Après la province de l’Arkhangelsk, Saint-Pétersbourg a elle aussi aboli la loi anti-gay qu’elle avait fait entrer en vigueur il y a deux ans. Les député.e.s de l’Assemblée législative ont voté hier son abrogation, estimant désormais que la loi fédérale promulguée par Vladimir Poutine en juillet 2013 suffit à protéger les mineur.e.s. de la «propagande des relations sexuelles non traditionnelles».

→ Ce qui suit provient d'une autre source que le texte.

(* ===== verification/PfsCache.v ===== *)
(** * PfsCache: metadata cache, journal and small helpers of libpfs

    iop/hdd/libpfs/src/cache.c, journal.c, super.c and misc.c (without the
    hdd call table, which is in PfsHdd).  As in libapa the free buffers form a
    ring through [pfsCacheBuf[0]]; dirty metadata is written to the log area
    of the main partition before it is written in place. *)

From stdpp Require Import base numbers list gmap.
From Stdlib Require Import ZArith Lia.
From S2P Require Import Prelude ApaState ApaCache PfsState.

Open Scope Z_scope.
Open Scope c_scope.

(** ** super.c *)

Definition pfsCheckZoneSize (zone_size : Z) : Z :=
  if nz (Z.land zone_size (u32 (zone_size - 1))) || (zone_size <? 2 * 1024) || (128 * 1024 <? zone_size)
  then 0 else 1.

Definition pfsGetBitmapSizeSectors (zoneScale partSize : Z) : Z :=
  let zones := partSize / Z.shiftl 1 zoneScale in
  let w := Z.land zones 7 in
  let zones := zones / 8 + w in
  let w := Z.land zones 511 in
  zones / 512 + w.

Definition pfsGetBitmapSizeBlocks (scale mainsize : Z) : Z :=
  let a := pfsGetBitmapSizeSectors scale mainsize in
  a / Z.shiftl 1 scale + b2z (0 <? a mod Z.shiftl 1 scale).

(** ** misc.c *)

(** [while((size << scale) != num) scale++]; a shift of 32 or more is
    undefined in C. *)
Fixpoint getScale (fuel : nat) (num size scale : Z) : option Z :=
  match fuel with
  | O => None
  | S n => if u32 (Z.shiftl size scale) =? num then Some scale else getScale n num size (scale + 1)
  end.
Definition pfsGetScale (num size : Z) : option Z := getScale 32 num size 0.

Definition pfsFixIndex (index : Z) : Z :=
  if index <? 114 then index else (index - 114) mod 123.

Definition pfsInodeCheckSum (b : buf) : Z :=
  foldl (fun sum i => u32 (sum + get32 b i)) 0 (seq 1 255).

Definition pfsJournalChecksum (b : buf) : Z :=
  Z.land (foldl (fun sum i => u32 (sum + get32 b i)) 0 (seq 2 254)) 65535.

Section Cache.
Context {D : Type} `{BlockDevice D}.
Notation MP := (M (pfs_st D)).

Definition pfsAllocMem : MP (option buf) := fun s =>
  Done (pfsHeap s (pfsNAlloc s)) (with_pnalloc (S (pfsNAlloc s)) s).

Definition pfsGetTime : MP buf :=
  r <- for_break (seq 0 20)
        (fun _ (_ : unit) =>
           rc <- gets (fun s => pfsReadClock s (pfsNClock s)) ;;
           modify (fun s => with_ptime (pfsTimeBuf s) (S (pfsNClock s)) s) ;;;
           let '(rv, cdtime) := rc in
           if nz rv && (cd_stat cdtime =? 0) then
             modify (fun s =>
               with_ptime (ps2time (btoi (cd_second cdtime)) (btoi (cd_minute cdtime))
                             (btoi (cd_hour cdtime)) (btoi (cd_day cdtime))
                             (btoi (Z.land (cd_month cdtime) 127))
                             (btoi (cd_year cdtime) + 2000)) (pfsNClock s) s) ;;;
             ret (inr tt)
           else if negb (nz (Z.land (cd_stat cdtime) 128)) then ret (inr tt)
           else ret (inl tt)) tt ;;
  gets pfsTimeBuf.

(** A transfer between the device of mount [m] and the data of buffer [p]. *)
Definition buf_transfer (m p : nat) (sub sector size mode : Z) : MP Z :=
  x <- mget m ;;
  b <- pdata p ;;
  let* (r, b') := bdev (bd_transfer (m_fd x) b sub sector size mode) in
  dmod p (fun _ => b') ;;;
  ret r.

(** [superblock] is the data of buffer [p]. *)
Definition pfsFsckStat (m p : nat) (stat mode : Z) : MP Z :=
  r <- buf_transfer m p 0 PFS_SUPER_SECTOR 1 PFS_IO_MODE_READ ;;
  if r =? 0 then
    let finish :=
      buf_transfer m p 0 PFS_SUPER_SECTOR 1 PFS_IO_MODE_WRITE ;;;
      x <- mget m ;;
      bdev (bd_flushCache (m_fd x)) ;;;
      ret 0 in
    if mode =? PFS_MODE_SET_FLAG then
      dmod p (fun b => set32 3 (Z.lor (sb_fsckStat b) stat) b) ;;; finish
    else if mode =? PFS_MODE_REMOVE_FLAG then
      dmod p (fun b => set32 3 (Z.ldiff (sb_fsckStat b) stat) b) ;;; finish
    else
      b <- pdata p ;;
      ret (b2z (0 <? Z.land (sb_fsckStat b) stat))
  else ret 0.

(** ** cache.c *)

Definition pfsCacheLink (clink cnew : nat) : MP unit :=
  pmod cnew (pc_set_prev clink) ;;;
  c <- pget clink ;;
  pmod cnew (pc_set_next (pc_next c)) ;;;
  c <- pget clink ;;
  pmod (pc_next c) (pc_set_prev cnew) ;;;
  pmod clink (pc_set_next cnew).

Definition pfsCacheUnLink (clink : nat) : MP nat :=
  c <- pget clink ;;
  pmod (pc_prev c) (pc_set_next (pc_next c)) ;;;
  c <- pget clink ;;
  pmod (pc_next c) (pc_set_prev (pc_prev c)) ;;;
  ret clink.

Definition pfsCacheFree (p : option nat) : MP unit :=
  match p with
  | None => ret tt
  | Some clink =>
      c <- pget clink ;;
      if pc_nused c =? 0 then ret tt
      else
        pmod clink (fun c => pc_set_nused (pc_nused c - 1) c) ;;;
        c <- pget clink ;;
        match pc_mount c with
        | Some _ =>
            if nz (pc_nused c) then ret tt
            else c0 <- pget 0 ;; pfsCacheLink (pc_prev c0) clink
        | None =>
            if nz (pc_nused c) then ret tt else pfsCacheLink 0 clink
        end
  end.

Definition pfsCacheUsedAdd (clink : nat) : MP nat :=
  pmod clink (fun c => pc_set_nused (pc_nused c + 1) c) ;;; ret clink.

Definition has_flag (c : pfs_cache_t) (f : Z) : bool := nz (Z.land (pc_flags c) f).

(** What a read buffer must satisfy. *)
Definition pfsReadError (c : pfs_cache_t) : Z :=
  let err := if has_flag c PFS_CACHE_FLAG_SEGD && negb (i_magic (pc_data c) =? PFS_SEGD_MAGIC)
             then - EIO else 0 in
  let err := if has_flag c PFS_CACHE_FLAG_SEGI && negb (i_magic (pc_data c) =? PFS_SEGI_MAGIC)
             then - EIO else err in
  if has_flag c (Z.lor PFS_CACHE_FLAG_SEGD PFS_CACHE_FLAG_SEGI)
     && negb (i_checksum (pc_data c) =? pfsInodeCheckSum (pc_data c))
  then - EIO else err.

Definition pfsCacheTransfer (clink : nat) (mode : Z) : MP Z :=
  m <- pmount clink ;;
  x <- mget m ;;
  when (m_lastError x =? 0)
    (c <- pget clink ;;
     err <- buf_transfer m clink (pc_sub c) (u32 (Z.shiftl (pc_sector c) pfsBlockSize))
              (Z.shiftl 1 pfsBlockSize) mode ;;
     c <- pget clink ;;
     let err := if (err =? 0) && (mode =? PFS_IO_MODE_READ) then pfsReadError c else err in
     when (nz err)
       (bdev (bd_setPartitionError (m_fd x)) ;;;
        pfsFsckStat m clink PFS_FSCK_STAT_WRITE_ERROR PFS_MODE_SET_FLAG ;;;
        mmod m (m_set_lastError (u32 err)))) ;;;
  pclean clink ;;;
  x <- mget m ;;
  ret (s32 (m_lastError x)).

(** ** journal.c *)

Definition pfs_empty_journal : buf := set32 0 PFS_JOUNRNAL_MAGIC (zeros 256).

Definition log_start (x : pfs_mount_t) : Z := u32 (Z.shiftl (bi_number (m_log x)) (m_sector_scale x)).

(** A transfer of the journal buffer to or from the start of the log. *)
Definition journal_transfer (m : nat) (mode : Z) : MP Z :=
  x <- mget m ;;
  j <- gets pfsJournalBuf ;;
  let* (r, j') := bdev (bd_transfer (m_fd x) j 0 (log_start x) 2 mode) in
  modify (with_pjournal j') ;;;
  ret r.

Definition pfsJournalReset (m : nat) : MP Z :=
  modify (with_pjournal pfs_empty_journal) ;;;
  x <- mget m ;;
  bdev (bd_flushCache (m_fd x)) ;;;
  rv <- journal_transfer m PFS_IO_MODE_WRITE ;;
  bdev (bd_flushCache (m_fd x)) ;;;
  ret rv.

Definition pfsJournalResetThis (fd sector : Z) : MP Z :=
  modify (with_pjournal pfs_empty_journal) ;;;
  j <- gets pfsJournalBuf ;;
  let* (r, _) := bdev (bd_transfer fd j 0 sector 2 1) in
  ret r.

Definition pfsJournalFlush (m : nat) : MP Z :=
  x <- mget m ;;
  bdev (bd_flushCache (m_fd x)) ;;;
  modify (fun s => with_pjournal (set_pj_checksum (pfsJournalChecksum (pfsJournalBuf s)) (pfsJournalBuf s)) s) ;;;
  rv <- journal_transfer m PFS_IO_MODE_WRITE ;;
  bdev (bd_flushCache (m_fd x)) ;;;
  ret rv.

Definition on_mount (m : nat) (c : pfs_cache_t) : bool :=
  match pc_mount c with Some k => (k =? m)%nat | None => false end.

(** One entry of the log: buffer [i], 2 sectors at [logSector]. *)
Definition pfsJournalLog (m : nat) (i : nat) (logSector : Z) : MP unit :=
  c <- pget i ;;
  when (has_flag c PFS_CACHE_FLAG_DIRTY && on_mount m c)
    (when (has_flag c (Z.lor PFS_CACHE_FLAG_SEGD PFS_CACHE_FLAG_SEGI))
       (dmod i (fun b => set_i_checksum (pfsInodeCheckSum b) b)) ;;;
     j <- gets pfsJournalBuf ;;
     if 127 <=? pj_num j then undef
     else
       modify (with_pjournal
         (set_pj_num (pj_num j + 1)
            (set_pj_log (Z.to_nat (pj_num j)) (u32 (Z.shiftl (pc_sector c) pfsBlockSize))
               (pc_sub c) logSector j)))).

(** The data of the buffers are contiguous in memory. *)
Definition pfsJournalWrite (m : nat) : MP unit :=
  idx <- gets pcache_indices ;;
  for_ idx (fun i logSector => pfsJournalLog m i logSector ;;; ret (logSector + 2)) 2 ;;;
  x <- mget m ;;
  s <- get ;;
  let all := concat (map pc_data (drop 1 (pfsCacheBuf s))) in
  let* (r, _) := bdev (bd_transfer (m_fd x) all 0 (u32 (log_start x + 2))
                         (pfsCacheNumBuffers s * 2) PFS_IO_MODE_WRITE) in
  when (0 <=? r) (pfsJournalFlush m ;;; ret tt).

(** ** cache.c, continued *)

Definition dirty_of (m : nat) (c : pfs_cache_t) : bool := on_mount m c && has_flag c PFS_CACHE_FLAG_DIRTY.

Definition pfsCacheFlushAllDirty (m : nat) : MP unit :=
  idx <- gets pcache_indices ;;
  found <- for_ idx (fun i found => c <- pget i ;; ret (found || dirty_of m c)) false ;;
  when found
    (pfsJournalWrite m ;;;
     for_ idx (fun i (_ : unit) =>
       c <- pget i ;;
       when (dirty_of m c) (pfsCacheTransfer i 1 ;;; ret tt)) tt) ;;;
  pfsJournalReset m ;;;
  ret tt.

Definition pfsCacheIsFull : MP bool :=
  c0 <- pget 0 ;;
  if negb (pc_prev c0 =? 0)%nat then ret false
  else t <- pget (pc_prev c0) ;; ret (pc_next t =? pc_prev c0)%nat.

(** Result: the buffer and [*result] where it is written. *)
Definition pfsCacheAlloc (m : option nat) (sub scale flags : Z) : MP (option nat * option Z) :=
  full <- pfsCacheIsFull ;;
  if full : bool then ret (None, Some (- ENOMEM))
  else
    c0 <- pget 0 ;;
    let allocated := pc_next c0 in
    c <- pget allocated ;;
    match pc_mount c with
    | Some k => when (has_flag c PFS_CACHE_FLAG_DIRTY) (pfsCacheFlushAllDirty k)
    | None => ret tt
    end ;;;
    pmod allocated (pc_set_flags (Z.land flags PFS_CACHE_FLAG_MASKTYPE)) ;;;
    pmod allocated (pc_set_mount m) ;;;
    pmod allocated (pc_set_sub sub) ;;;
    pmod allocated (pc_set_sector scale) ;;;
    pmod allocated (pc_set_nused 1) ;;;
    p <- pfsCacheUnLink allocated ;;
    ret (Some p, None).

Definition pcacheLookup (m : nat) (sub sector : Z) : MP (option nat) :=
  idx <- gets pcache_indices ;;
  r <- for_break idx (fun i (_ : unit) =>
         c <- pget i ;;
         if on_mount m c && (pc_sector c =? sector) && (pc_sub c =? sub) then ret (inr i)
         else ret (inl tt)) tt ;;
  match r with inl _ => ret None | inr i => ret (Some i) end.

Definition pfsCacheGetData (m : nat) (sub sector flags : Z) : MP (option nat * Z) :=
  let sub := u16 sub in
  found <- pcacheLookup m sub sector ;;
  match found with
  | Some i =>
      pmod i (fun c => pc_set_flags (Z.land (pc_flags c) PFS_CACHE_FLAG_MASKSTATUS) c) ;;;
      pmod i (fun c => pc_set_flags (Z.lor (pc_flags c) (Z.land flags PFS_CACHE_FLAG_MASKTYPE)) c) ;;;
      c <- pget i ;;
      when (pc_nused c =? 0) (pfsCacheUnLink i ;;; ret tt) ;;;
      pmod i (fun c => pc_set_nused (pc_nused c + 1) c) ;;;
      ret (Some i, 0)
  | None =>
      let* (clink, res) := pfsCacheAlloc (Some m) sub sector flags in
      match clink with
      | None => ret (None, default 0 res)
      | Some p =>
          if nz (Z.land flags PFS_CACHE_FLAG_NOLOAD) then ret (Some p, 0)
          else
            result <- pfsCacheTransfer p PFS_IO_MODE_READ ;;
            if 0 <=? result then ret (Some p, result)
            else
              pmod p (pc_set_mount None) ;;;
              pfsCacheFree (Some p) ;;;
              ret (None, result)
      end
  end.

Definition pfsCacheAllocClean : MP (option nat * Z) :=
  let* (p, res) := pfsCacheAlloc None 0 0 0 in ret (p, default 0 res).

Definition pfsCacheInit (numBuf bufSize : Z) : MP Z :=
  if 127 <? numBuf then ret (- EINVAL)
  else
    cacheData <- pfsAllocMem ;;
    match cacheData with
    | None => ret (- ENOMEM)
    | Some mem =>
        cb <- pfsAllocMem ;;
        match cb with
        | None => modify (with_pcache []) ;;; ret (- ENOMEM)
        | Some _ =>
            modify (with_numBuffers numBuf) ;;;
            modify (with_pcache (replicate (S (Z.to_nat numBuf)) (mkPc 0 0 0 0 None 0 0 []))) ;;;
            for_ (seq 1 (Z.to_nat numBuf))
              (fun i (_ : unit) =>
                 let n := Z.to_nat (bufSize / 4) in
                 pmod i (pc_set_data (take n (drop ((i - 1) * n) mem ++ zeros n))) ;;;
                 c0 <- pget 0 ;;
                 pfsCacheLink (pc_prev c0) i) tt ;;;
            ret 0
        end
    end.

Definition pfsCacheClose (m : nat) : MP unit :=
  pfsCacheFlushAllDirty m ;;;
  idx <- gets pcache_indices ;;
  for_ idx (fun i (_ : unit) =>
    c <- pget i ;;
    when (on_mount m c) (pmod i (pc_set_mount None))) tt.

Definition pfsCacheMarkClean (m : nat) (subpart sectorStart sectorEnd : Z) : MP unit :=
  idx <- gets pcache_indices ;;
  for_ idx (fun i (_ : unit) =>
    c <- pget i ;;
    when (on_mount m c && (pc_sub c =? subpart) && (sectorStart <=? pc_sector c)
          && (pc_sector c <? sectorEnd))
      (pclean i)) tt.

(** [pfsJournalRestore] of journal.c. *)
Definition pfsJournalRestore (m : nat) : MP Z :=
  rv <- journal_transfer m PFS_IO_MODE_READ ;;
  j <- gets pfsJournalBuf ;;
  if nz rv || negb (get32 j 0 =? PFS_JOUNRNAL_MAGIC)
     || negb (pj_checksum j =? u16 (pfsJournalChecksum j)) then pfsJournalReset m
  else if pj_num j =? 0 then pfsJournalReset m
  else
    let* (clink, result) := pfsCacheAllocClean in
    match clink with
    | None => ret result
    | Some p =>
        for_ (seq 0 (Z.to_nat (pj_num j)))
          (fun i (_ : unit) =>
             if (127 <=? i)%nat then undef
             else
               x <- mget m ;;
               rv <- buf_transfer m p 0 (u32 (log_start x + pj_logSector j i)) 2 PFS_IO_MODE_READ ;;
               when (rv =? 0)
                 (buf_transfer m p (pj_sub j i) (pj_sector j i) 2 PFS_IO_MODE_WRITE ;;; ret tt)) tt ;;;
        pfsCacheFree (Some p) ;;;
        pfsJournalReset m
    end.
End Cache.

Une seule personne a été condamnée en vertu de la loi saint-pétersbourgeoise, le militant russe Nikolai Alekseev pour avoir montré en mai 2013 une pancarte où il était inscrit «l’homosexualité n’est pas une perversion». Il a d’ailleurs réagi à la nouvelle de l’abrogation, affirmant que Vitali Milonov, le député à l’origine de cette loi, avait certainement craint «l’humiliant verdict de la Cour européenne des droits de l’Homme sur cette question et avait décidé de ne pas l’attendre». En effet le militant avait porté cette affaire devant la CEDH. De son côté, Vitali Milonov a fait savoir qu’il continuerait à se battre contre la propagande homosexuelle et espère pouvoir faire criminaliser les «actes homosexuels».

En novembre 2013, l’Arkhangelsk, qui faisait partie des autres provinces à avoir voté une loi similaire avant la loi fédérale, a retiré sa loi. Le Ryazan et le Kostroma sont les deux seules provinces russes où demeurent encore une législation criminalisant l’homosexualité.